Article Text
Abstract
Introduction/Background In Japan, the number of BRCA testing is increasing annually. But, till recently, genetic counselling for epithelial ovarian cancer (EOC) has not been generalized. We investigated the awareness survey and the rate of HRD mutation included gBRCA1/2 mutation with EOC, regardless of their family histories.
Methodology 127 EOC who had treated at our hospital were enrolled. After genetic counselling, DNA was extracted from whole blood, and all coding exons and their flanking intron regions of 11 genes included BRCA1/2, RAD51C/D, ATM, PALB2 and CHEK2 were sequenced with next-generation sequencing in our laboratory.
Results 127 EOC patients who had treated at our hospital were enrolled. After genetic counselling, DNA was extracted from whole blood, and all coding exons and their flanking intron regions of 11 genes included BRCA1/2, RAD51C/D, ATM, PALB2 and CHEK2 were sequenced with next-generation sequencing in our laboratory.In 121 of 125 patients, consent was obtained, of which 84% wanted to disclose results. Mutations were found in 19 (15.7%);7 in gBRCA1 mutation, 10 in gBRCA2 mutation, 1 in gRAD51C mutation, and one in VUS. 12 of pathogenic mutation were high grade serous carcinoma, two; adenocarcinoma, and 4;others.Median age at diagnosis was gBRCA1; 64 years (49–87 years), gBRCA2; 60 years (42–67 years). TC therapy was administered to 10 cases as the first treatment in 19 cases, and all cases PR - CR were obtained. There was no significant difference in OS and PFS with FIGO stage lll of gBRCA mutation (p=0.3, p=0.52)
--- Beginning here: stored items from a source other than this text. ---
Lemma MC_sampling_run learner (X : list Row) subset T w :
  Forall (fun i => i < length X) subset ->
  exists MC w',
    MC_sampling learner X subset T w = (Ok MC, w') /\
    tensor_shape T (length subset) (n_classes learner) MC /\
    w_trace w' = w_trace w ++ repeat (ForwardPass (length subset) true) T.
Proof.
  intros Hr. destruct (np_take_total _ Hr) as [batch Hb].
  pose proof (np_take_length _ _ Hb) as Hlen.
  unfold MC_sampling. revert w. induction T as [|T IH]; intros w; simpl.
  - exists [], w. repeat split; auto. now rewrite app_nil_r.
  - destruct (K_function learner batch true (w_rng w)) as [out g] eqn:E.
    set (w1 := World g (w_trace w ++ [ForwardPass (length batch) true])).
    assert ((batch <- lift (np_take X subset) ;; MC_output learner batch true) w
            = (Ok out, w1)) as Hbody.
    { unfold bind, lift. rewrite Hb. unfold MC_output. now rewrite E. }
    destruct (IH w1) as (MC & w' & Hrun & (HT & Hshape) & Htr).
    erewrite bind_Ok; [|exact Hbody].
    erewrite bind_Ok; [|exact Hrun]. unfold ret.
    exists (out :: MC), w'. split; [reflexivity|]. split.
    + split; [simpl; now rewrite HT|]. constructor; [|assumption].
      pose proof (@forward_shape L OK learner batch true (w_rng w)) as [F1 F2].
      rewrite E in F1, F2. simpl in F1, F2. split; [congruence|assumption].
    + rewrite Htr. subst w1. simpl. rewrite Hlen, <- app_assoc. reflexivity.
Qed.

Lemma nthQ_opp i a : nthQ i (map Qopp a) = Qopp (nthQ i a).
Proof. unfold nthQ. change 0%Q with (Qopp 0). apply map_nth. Qed.

Lemma Qopp_le_inv x y : Qle (- x) (- y) -> Qle y x.
Proof.
  intros H. apply Qopp_le_compat in H. now rewrite !Qopp_involutive in H.
Qed.

Lemma NoDup_map_nth (subset idx : list nat) :
  NoDup subset -> NoDup idx -> Forall (fun p => p < length subset) idx ->
  NoDup (map (fun p => nth p subset 0) idx).
Proof.
  intros Hs Hi Hr. induction Hi as [|p idx Hp Hi IH]; simpl; constructor.
  - inversion Hr as [|? ? Hpr Hrr]; subst. intros Hin.
    apply in_map_iff in Hin. destruct Hin as (q & Hq & Hqin).
    rewrite Forall_forall in Hrr. specialize (Hrr q Hqin).
    assert (q = p) by (eapply (proj1 (NoDup_nth subset 0)); eauto).
    subst. contradiction.
  - apply IH. now inversion Hr.
Qed.

(** The positions kept by [argsort()[:n]] of the negated scores. *)
Lemma argsort_top (acq : list Q) n :
  is_top (fun p => nthQ p acq) (length acq) n
         (firstn n (np_argsort (map Qopp acq))).
Proof.
  set (s := np_argsort (map Qopp acq)).
  pose proof (@argsort_perm L OK (map Qopp acq)) as P. fold s in P.
  rewrite length_map in P.
  assert (length s = length acq) as Hls.
  { apply Permutation_length in P. now rewrite length_seq in P. }
  assert (NoDup s) as Hnd.
  { eapply Permutation_NoDup; [symmetry; exact P|apply seq_NoDup]. }
  assert (forall i j, i <= j -> j < length acq ->
            Qle (nthQ (nth j s 0) acq) (nthQ (nth i s 0) acq)) as Hsorted.
  { intros i j Hij Hj. apply Qopp_le_inv. rewrite <- !nthQ_opp.
    apply argsort_sorted; [assumption|now rewrite length_map]. }
  assert (length (firstn n s) = Nat.min n (length acq)) as Hlen.
  { rewrite length_firstn. now rewrite Hls. }
  unfold is_top. repeat split.
  - exact Hlen.
  - now apply NoDup_firstn.
  - apply Forall_forall. intros p Hp. apply In_firstn in Hp.
    eapply Permutation_in in Hp; [|exact P]. apply in_seq in Hp. lia.
  - intros p q Hp Hq Hnq.
    destruct (In_nth _ _ 0 Hp) as (i & Hi & Hpi).
    rewrite nth_firstn in Hpi. rewrite Hlen in Hi.
    assert (i < n) as Hin by lia.
    apply Nat.ltb_lt in Hin. rewrite Hin in Hpi. apply Nat.ltb_lt in Hin.
    assert (In q s) as Hqs.
    { eapply Permutation_in; [symmetry; exact P|]. apply in_seq. lia. }
    destruct (In_nth _ _ 0 Hqs) as (j & Hj & Hqj).
    assert (n <= j) as Hnj.
    { destruct (le_lt_dec n j) as [|Hlt]; [assumption|]. exfalso. apply Hnq.
      rewrite <- Hqj.
      replace (nth j s 0) with (nth j (firstn n s) 0).
      - apply nth_In. rewrite Hlen. lia.
      - rewrite nth_firstn. apply Nat.ltb_lt in Hlt. now rewrite Hlt. }
    subst p q. apply Hsorted; lia.
  - intros i j Hij Hj. rewrite Hlen in Hj. rewrite !nth_firstn.
    assert ((i <? n) = true) as -> by (apply Nat.ltb_lt; lia).
    assert ((j <? n) = true) as -> by (apply Nat.ltb_lt; lia).
    apply Hsorted; lia.
Qed.

Lemma is_top_ext (f g : nat -> Q) B n idx :
  (forall p, p < B -> Qeq (f p) (g p)) -> is_top f B n idx -> is_top g B n idx.
Proof.
  intros E (Hlen & Hnd & Hr & Htop & Hdesc). unfold is_top.
  pose proof Hr as Hr'. rewrite Forall_forall in Hr'.
  repeat split; auto.
  - intros p q Hp Hq Hnq. rewrite <- !E; auto.
  - intros i j Hij Hj. rewrite <- !E; auto.
    + apply Hr', nth_In. lia.
    + apply Hr', nth_In. lia.
Qed.

(** What the last three lines of a strategy return. *)
Lemma select_top_run (subset : list nat) (X : list Row) acq n w :
  length acq = length subset -> NoDup subset ->
  Forall (fun i => i < length X) subset ->
  exists idx query_instance,
    select_top subset X acq n w =
      (Ok (map (fun p => nth p subset 0) idx, query_instance), w) /\
    idx = firstn n (np_argsort (map Qopp acq)) /\
    is_top (fun p => nthQ p acq) (length subset) n idx /\
    NoDup (map (fun p => nth p subset 0) idx) /\
    incl (map (fun p => nth p subset 0) idx) subset /\
    rows_at X (map (fun p => nth p subset 0) idx) query_instance.
Proof.
  intros Hlen Hnd Hr.
  pose proof (argsort_top acq n) as Htop. rewrite Hlen in Htop.
  set (idx := firstn n (np_argsort (map Qopp acq))) in *.
  pose proof Htop as (Hl & Hndi & Hri & Hrest).
  destruct (np_take_total _ Hri) as [query_idx Hq].
  pose proof (np_take_map _ _ 0 Hq) as Hmap.
  assert (incl query_idx subset) as Hincl.
  { subst query_idx. intros x Hx. apply in_map_iff in Hx.
    destruct Hx as (p & <- & Hp). apply nth_In.
    rewrite Forall_forall in Hri. now apply Hri. }
  assert (Forall (fun i => i < length X) query_idx) as Hrq.
  { apply Forall_forall. intros x Hx. rewrite Forall_forall in Hr.
    apply Hr, Hincl, Hx. }
  destruct (np_take_total _ Hrq) as [query_instance Hqi].
  exists idx, query_instance. rewrite <- Hmap.
  split; [|split; [|split; [|split; [|split]]]]; auto.
  - unfold select_top. fold idx. unfold bind, lift, ret. now rewrite Hq, Hqi.
  - rewrite Hmap. now apply NoDup_map_nth.
  - now apply np_take_Ok_Forall2.
Qed.

End Primitives.

(** ** The vectorised reductions, entry by entry *)

Section Reductions.

Lemma zip_with_length (A : Type) (f : A -> A -> A) x y :
  length (zip_with f x y) = Nat.min (length x) (length y).
Proof.
  revert y. induction x as [|a x IH]; intros [|b y]; simpl; auto.
Qed.

Lemma zip_with_nth (A : Type) (f : A -> A -> A) x y d i :
  i < length x -> i < length y ->
  nth i (zip_with f x y) d = f (nth i x d) (nth i y d).
Proof.
  revert y i. induction x as [|a x IH]; intros [|b y] [|i]; simpl;
    try lia; auto.
  intros. apply IH; lia.
Qed.

Lemma fold_zip_length (A : Type) (f : A -> A -> A) n rest x :
  length x = n -> Forall (fun v => length v = n) rest ->
  length (fold_left (zip_with f) rest x) = n.
Proof.
  intros Hx Hr. revert x Hx. induction Hr as [|v rest Hv _ IH]; intros x Hx; simpl.
  - exact Hx.
  - apply IH. rewrite zip_with_length. lia.
Qed.

Lemma fold_zip_nth (A : Type) (f : A -> A -> A) d n rest x i :
  length x = n -> Forall (fun v => length v = n) rest -> i < n ->
  nth i (fold_left (zip_with f) rest x) d =
  fold_left f (map (fun v => nth i v d) rest) (nth i x d).
Proof.
  intros Hx Hr Hi. revert x Hx.
  induction Hr as [|v rest Hv _ IH]; intros x Hx; simpl.
  - reflexivity.
  - rewrite IH.
    + rewrite zip_with_nth; [reflexivity|lia|lia].
    + rewrite zip_with_length. lia.
Qed.

Lemma fold_left_Qsum l x : Qeq (fold_left Qplus l x) (x + Qsum l).
Proof.
  revert x. induction l as [|y l IH]; intros x; simpl.
  - ring.
  - rewrite IH. ring.
Qed.

Lemma Qsum_ext (A : Type) (f g : A -> Q) l :
  (forall x, In x l -> Qeq (f x) (g x)) -> Qeq (Qsum (map f l)) (Qsum (map g l)).
Proof.
  induction l as [|x l IH]; intros H; simpl.
  - reflexivity.
  - rewrite (H x), IH; [reflexivity| |now left].
    intros y Hy. apply H. now right.
Qed.

Lemma Qsum_opp (A : Type) (f : A -> Q) l :
  Qeq (Qsum (map (fun x => - f x) l)) (- Qsum (map f l)).
Proof.
  induction l as [|x l IH]; simpl.
  - reflexivity.
  - rewrite IH. ring.
Qed.

Lemma list_as_map_seq (A : Type) (l : list A) d :
  l = map (fun c => nth c l d) (seq 0 (length l)).
Proof.
  apply nth_ext with (d := d) (d' := d).
  - now rewrite length_map, length_seq.
  - intros n Hn.
    rewrite (nth_indep (map (fun c => nth c l d) (seq 0 (length l))) d (nth 0 l d))
      by now rewrite length_map, length_seq.
    rewrite (map_nth (fun c => nth c l d) (seq 0 (length l)) 0 n).
    now rewrite seq_nth.
Qed.

Lemma row_length B C (S : list (list Q)) i :
  matrix_shape B C S -> i < B -> length (nth i S []) = C.
Proof.
  intros [HB HC] Hi. rewrite Forall_forall in HC. apply HC, nth_In. lia.
Qed.

Lemma mat_map_entry B C f (S : list (list Q)) i c :
  matrix_shape B C S -> i < B -> c < C ->
  entry (mat_map f S) i c = f (entry S i c).
Proof.
  intros HS Hi Hc. pose proof (row_length HS Hi) as Hrow. destruct HS as [HB _].
  unfold entry, mat_map, nthQ.
  rewrite (nth_indep _ [] (map f [])) by (rewrite length_map; lia).
  rewrite map_nth.
  rewrite (nth_indep _ 0%Q (f 0%Q)) by (rewrite length_map; lia).
  apply map_nth.
Qed.

Lemma mat_map_shape B C f (S : list (list Q)) :
  matrix_shape B C S -> matrix_shape B C (mat_map f S).
Proof.
  intros [HB HC]. split.
  - unfold mat_map. now rewrite length_map.
  - unfold mat_map. apply Forall_forall. intros r Hr.
    apply in_map_iff in Hr. destruct Hr as (r0 & <- & Hr0).
    rewrite length_map. rewrite Forall_forall in HC. now apply HC.
Qed.

(** Sum of the samples: shape and entries. *)
Lemma fold_mat_add_shape B C rest S0 :
  matrix_shape B C S0 -> Forall (matrix_shape B C) rest ->
  matrix_shape B C (fold_left mat_add rest S0).
Proof.
  intros H0 Hr. revert S0 H0.
  induction Hr as [|S rest HS _ IH]; intros S0 H0; simpl; [assumption|].
  apply IH. destruct H0 as [HB0 HC0], HS as [HB HC]. split.
  - unfold mat_add. rewrite zip_with_length. lia.
  - apply Forall_forall. intros r Hr.
    destruct (In_nth _ _ [] Hr) as (i & Hi & <-).
    unfold mat_add in *. rewrite zip_with_length in Hi.
    rewrite zip_with_nth by lia. unfold vec_add. rewrite zip_with_length.
    rewrite Forall_forall in HC0, HC.
    rewrite (HC0 (nth i S0 [])) by (apply nth_In; lia).
    rewrite (HC (nth i S [])) by (apply nth_In; lia). lia.
Qed.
Conclusion Almost patients with EOC wanted to know genetic risk after genetic counselling. The rate of gBRCA1/2 mutation in tested Japanese EOC patients with an inherited risk, regardless of a family history, was 15.7%. This finding indicates that the cooperation of genetic counselling with other department would be important for patients with ovarian cancers.
Disclosure Nothing to disclose.